Lemma Zdigits2_shiftr (m n : Z) :
  0 <= m -> 0 <= n -> Zdigits2 (m / 2 ^ n) <= Z.max 0 (Zdigits2 m - n).
Proof.
  intros Hm Hn. pose proof (Zdigits2_nonneg m) as Hd.
  assert (Hb : m < 2 ^ Zdigits2 m) by (apply Zdigits2_le_iff; lia).
  assert (Hp : 0 < 2 ^ n) by (apply Z.pow_pos_nonneg; lia).
  apply Zdigits2_le_iff; [apply Z.div_pos; lia | lia |].
  apply Z.div_lt_upper_bound; [lia|].
  destruct (Z.le_gt_cases n (Zdigits2 m)).
  - rewrite Z.max_r by lia. rewrite <- Z.pow_add_r by lia.
    replace (n + (Zdigits2 m - n)) with (Zdigits2 m) by lia. exact Hb.
  - rewrite Z.max_l by lia. rewrite Z.pow_0_r, Z.mul_1_r.
    eapply Z.lt_le_trans; [exact Hb|]. apply Z.pow_le_mono_r; lia.
Qed.

Lemma Zdigits2_shiftl (m n : Z) :
  0 <= m -> 0 <= n -> Zdigits2 (m * 2 ^ n) <= Zdigits2 m + n.
Proof.
  intros Hm Hn. pose proof (Zdigits2_nonneg m) as Hd.
  assert (Hb : m < 2 ^ Zdigits2 m) by (apply Zdigits2_le_iff; lia).
  assert (Hp : 0 < 2 ^ n) by (apply Z.pow_pos_nonneg; lia).
  apply Zdigits2_le_iff; [nia | lia |].
  rewrite Z.pow_add_r by lia. nia.
Qed.

(** Shifting right, as the rounding does it. *)
Lemma shr_1_m (mrs : shr_record) :
  0 <= shr_m mrs -> shr_m (shr_1 mrs) = shr_m mrs / 2.
Proof.
  destruct mrs as [m r s]; simpl. intros Hm.
  destruct m as [|p|p]; try lia; try reflexivity.
  destruct p; simpl.
  - apply Z.div_unique with (r := 1); lia.
  - apply Z.div_unique with (r := 0); lia.
  - reflexivity.
Qed.

Lemma iter_shr_1_m (p : positive) : forall mrs,
  0 <= shr_m mrs -> shr_m (SpecFloat.iter_pos shr_1 p mrs) = shr_m mrs / 2 ^ Zpos p.
Proof.
  assert (Hnn : forall m k, 0 <= m -> 0 <= m / 2 ^ k).
  { intros m k Hm. destruct (Z.le_gt_cases 0 k).
    - apply Z.div_pos; [lia | apply Z.pow_pos_nonneg; lia].
    - rewrite Z.pow_neg_r by lia. now rewrite Z.div_0_r. }
  induction p as [p IH|p IH|]; intros mrs Hm; cbn [SpecFloat.iter_pos].
  - assert (Hpow : 2 ^ Zpos p~1 = 2 * (2 ^ Zpos p * 2 ^ Zpos p)).
    { rewrite <- Z.pow_add_r, <- Z.pow_succ_r by lia. f_equal. lia. }
    pose proof (Hnn _ 1 Hm) as H1. rewrite Z.pow_1_r in H1.
    rewrite IH, IH, shr_1_m; try assumption.
    + rewrite Hpow, !Z.div_div by (try apply Z.pow_pos_nonneg; lia).
      try (f_equal; lia).
    + rewrite shr_1_m by assumption. assumption.
    + rewrite IH; rewrite shr_1_m; try assumption.
      apply Hnn. assumption.
  - assert (Hpow : 2 ^ Zpos p~0 = 2 ^ Zpos p * 2 ^ Zpos p).
    { rewrite <- Z.pow_add_r by lia. f_equal. lia. }
    rewrite IH, IH; try assumption.
    + rewrite Hpow, !Z.div_div by (try apply Z.pow_pos_nonneg; lia).
      try reflexivity.
    + rewrite IH by assumption. apply Hnn. assumption.
  - rewrite shr_1_m by assumption. reflexivity.
Qed.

» What this task involves
The answer should consist of every line from the listing above that includes the word "intros".

» Expected output
  intros Hm Hn. pose proof (Zdigits2_nonneg m) as Hd.
  intros Hm Hn. pose proof (Zdigits2_nonneg m) as Hd.
  destruct mrs as [m r s]; simpl. intros Hm.
  { intros m k Hm. destruct (Z.le_gt_cases 0 k).
  induction p as [p IH|p IH|]; intros mrs Hm; cbn [SpecFloat.iter_pos].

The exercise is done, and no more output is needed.